* [Records for this task]:
(** * terraform-provider-kubeadm: the init-configuration derivation

    A shallow embedding of [dataSourceToInitConfig]
    (pkg/provider/kubeadm_init.go) and the properties of the derived
    kubeadm [InitConfiguration].

    Go maps are references: a map-typed field holds a location (or nil) and
    the contents live in a heap, so that the package-level default map
    [common.DefKubeletSettings] and the maps of the record under
    construction can alias, as they do in the program. A run ends with a
    record, with an [error], or with a panic (failed type assertion,
    assignment to an entry of a nil map). *)

From Stdlib Require Import ZArith Ascii String List Bool Lia.
From stdpp Require Import base option list strings gmap fin_maps.

Local Open Scope string_scope.

(** ** Strings as byte sequences *)

Module Bytes.

Definition isDigit (c : ascii) : bool :=
  let n := nat_of_ascii c in (48 <=? n)%nat && (n <=? 57)%nat.

Definition isLower (c : ascii) : bool :=
  let n := nat_of_ascii c in (97 <=? n)%nat && (n <=? 122)%nat.

Definition digitVal (c : ascii) : Z := Z.of_nat (nat_of_ascii c) - 48.

(** [strings.IndexByte]: position of the first [c], if any. *)
Fixpoint IndexByte (s : string) (c : ascii) : option nat :=
  match s with
  | EmptyString => None
  | String a s' =>
      if Ascii.eqb a c then Some 0%nat
      else match IndexByte s' c with
           | Some i => Some (S i)
           | None => None
           end
  end.

(** Position of the last [c], if any. *)
Fixpoint LastIndexByte (s : string) (c : ascii) : option nat :=
  match s with
  | EmptyString => None
  | String a s' =>
      match LastIndexByte s' c with
      | Some i => Some (S i)
      | None => if Ascii.eqb a c then Some 0%nat else None
      end
  end.

(** [s[i:]] and [s[:i]] and [s[i:j]]. *)
Definition from (i : nat) (s : string) : string :=
  String.substring i (String.length s - i) s.
Definition upto (i : nat) (s : string) : string := String.substring 0 i s.
Definition slice (i j : nat) (s : string) : string := String.substring i (j - i) s.

Definition contains (s : string) (c : ascii) : bool :=
  match IndexByte s c with Some _ => true | None => false end.

Definition isEmpty (s : string) : bool :=
  match s with EmptyString => true | _ => false end.

Fixpoint existsb (p : ascii -> bool) (s : string) : bool :=
  match s with
  | EmptyString => false
  | String a s' => p a || existsb p s'
  end.

End Bytes.

(** ** Errors *)

(** The error values the function can return: [*net.AddrError],
    [*strconv.NumError], the [fmt.Errorf] strings, and whatever the
    credential constructor reports. *)
Inductive error : Type :=
| AddrError (Err Addr : string)
| NumError (Func Num Err : string)
| ErrorString (msg : string)
| TokenError (msg : string).

(** ** The Go library functions the derivation calls *)

Module net.

Definition missingPort := "missing port in address".
Definition tooManyColons := "too many colons in address".

Definition addrErr {A} (addr why : string) : A + error :=
  inr (AddrError why addr).

Definition checkBrackets (hostport host : string) (i j k : nat)
  : (string * string) + error :=
  if Bytes.contains (Bytes.from j hostport) "[" then
    addrErr hostport "unexpected '[' in address"
  else if Bytes.contains (Bytes.from k hostport) "]" then
    addrErr hostport "unexpected ']' in address"
  else inl (host, Bytes.from (S i) hostport).

(** [net.SplitHostPort]: the port starts after the last colon; a host in
    square brackets may contain colons. *)
Definition SplitHostPort (hostport : string) : (string * string) + error :=
  match Bytes.LastIndexByte hostport ":" with
  | None => addrErr hostport missingPort
  | Some i =>
      if String.prefix "[" hostport then
        match Bytes.IndexByte hostport "]" with
        | None => addrErr hostport "missing ']' in address"
        | Some e =>
            if (S e =? String.length hostport)%nat then addrErr hostport missingPort
            else if (S e =? i)%nat then
              checkBrackets hostport (Bytes.slice 1 e hostport) i 1 (S e)
            else if String.prefix ":" (Bytes.from (S e) hostport) then
              addrErr hostport tooManyColons
            else addrErr hostport missingPort
        end
      else
        let host := Bytes.upto i hostport in
        if Bytes.contains host ":" then addrErr hostport tooManyColons
        else checkBrackets hostport host i 0 0
  end.

End net.

Module strconv.

Local Open Scope Z_scope.

(** [int] is 64 bits wide. *)
Definition intSize : Z := 64.
Definition maxUint64 : Z := 2 ^ 64 - 1.
Definition cutoff : Z := 2 ^ (intSize - 1).

Definition syntaxError (s0 : string) : error :=
  NumError "Atoi" s0 "invalid syntax".
Definition rangeError (s0 : string) : error :=
  NumError "Atoi" s0 "value out of range".

(** The digit loop of [ParseUint] in base 10: a byte that is no digit is
    a syntax error, a value beyond 64 bits a range error, whichever comes
    first. *)
Fixpoint parseUint (s0 s : string) (n : Z) : Z + error :=
  match s with
  | EmptyString => inl n
  | String c s' =>
      if Bytes.isDigit c then
        let n1 := n * 10 + Bytes.digitVal c in
        if maxUint64 <? n1 then inr (rangeError s0) else parseUint s0 s' n1
      else inr (syntaxError s0)
  end.

(** [strconv.Atoi]: an optional sign, then decimal digits, in the range of
    [int]. *)
Definition Atoi (s0 : string) : Z + error :=
  match s0 with
  | EmptyString => inr (syntaxError s0)
  | String c rest =>
      let neg := Ascii.eqb c "-" in
      let s := if neg || Ascii.eqb c "+" then rest else s0 in
      if Bytes.isEmpty s then inr (syntaxError s0)
      else match parseUint s0 s 0 with
           | inr e => inr e
           | inl un =>
               if negb neg && (cutoff <=? un) then inr (rangeError s0)
               else if neg && (cutoff <? un) then inr (rangeError s0)
               else inl (if neg then - un else un)
           end
  end.

End strconv.

(** The conversion [int32(i)]: the low 32 bits, read as a signed number. *)
Definition int32 (i : Z) : Z := ((i + 2 ^ 31) mod 2 ^ 32 - 2 ^ 31)%Z.

Module regexp.

(** Regular expressions over bytes, as far as the pattern of the function
    needs them. *)
Inductive Regexp : Type :=
| NoMatch
| EmptyMatch
| CharClass (p : ascii -> bool)
| Concat (r1 r2 : Regexp)
| Alternate (r1 r2 : Regexp)
| Star (r : Regexp).

Definition Literal (c : ascii) : Regexp := CharClass (Ascii.eqb c).
Definition Quest (r : Regexp) : Regexp := Alternate r EmptyMatch.

Fixpoint nullable (r : Regexp) : bool :=
  match r with
  | NoMatch => false
  | EmptyMatch => true
  | CharClass _ => false
  | Concat r1 r2 => nullable r1 && nullable r2
  | Alternate r1 r2 => nullable r1 || nullable r2
  | Star _ => true
  end.

(** What is left of [r] after reading the byte [c]. *)
Fixpoint deriv (c : ascii) (r : Regexp) : Regexp :=
  match r with
  | NoMatch => NoMatch
  | EmptyMatch => NoMatch
  | CharClass p => if p c then EmptyMatch else NoMatch
  | Concat r1 r2 =>
      if nullable r1 then Alternate (Concat (deriv c r1) r2) (deriv c r2)
      else Concat (deriv c r1) r2
  | Alternate r1 r2 => Alternate (deriv c r1) (deriv c r2)
  | Star r1 => Concat (deriv c r1) (Star r1)
  end.

(** Does the whole of [s] match [r]? *)
Fixpoint matchAll (r : Regexp) (s : string) : bool :=
  match s with
  | EmptyString => nullable r
  | String c s' => matchAll (deriv c r) s'
  end.

(** Does some prefix of [s] match [r]? *)
Fixpoint matchPrefix (r : Regexp) (s : string) : bool :=
  nullable r ||
  match s with
  | EmptyString => false
  | String c s' => matchPrefix (deriv c r) s'
  end.

(** [MatchString] of a compiled pattern: does [s] contain any match of
    [r]? The search is not anchored. *)
Fixpoint MatchString (r : Regexp) (s : string) : bool :=
  matchPrefix r s ||
  match s with
  | EmptyString => false
  | String _ s' => MatchString r s'
  end.

End regexp.

(** ** Go maps, the heap and the outcome of a run *)

(** A [map[string]string] value is a reference to a map object, or nil. *)
Definition loc := positive.
Abbreviation gomap := (gmap string string).
Abbreviation mapref := (option loc).
Abbreviation heap := (gmap loc (gmap string string)).

(** The contents behind a map reference; reading a nil map finds nothing. *)
Definition contents (h : heap) (m : mapref) : gmap string string :=
  match m with
  | Some l => h !!! l
  | None => ∅
  end.

Inductive outcome (A : Type) : Type :=
| Ok (a : A)
| Err (e : error)
| Panic.
Arguments Ok {A} a.
Arguments Err {A} e.
Arguments Panic {A}.

(** A computation reads and writes the heap; after an error or a panic the
    writes done so far stay. *)
Definition M (A : Type) : Type := heap -> outcome A * heap.

#[global] Instance M_ret : MRet M := fun A a h => (Ok a, h).

#[global] Instance M_bind : MBind M := fun A B f m h =>
  match m h with
  | (Ok a, h') => f a h'
  | (Err e, h') => (Err e, h')
  | (Panic, h') => (Panic, h')
  end.

Definition fail {A} (e : error) : M A := fun h => (Err e, h).
Definition panic {A} : M A := fun h => (Panic, h).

* [Aim of the exercise]: Go through the listing above and return each line where the word "Abbreviation" occurs.

* [Answer for this exercise]:
Abbreviation gomap := (gmap string string).
Abbreviation mapref := (option loc).
Abbreviation heap := (gmap loc (gmap string string)).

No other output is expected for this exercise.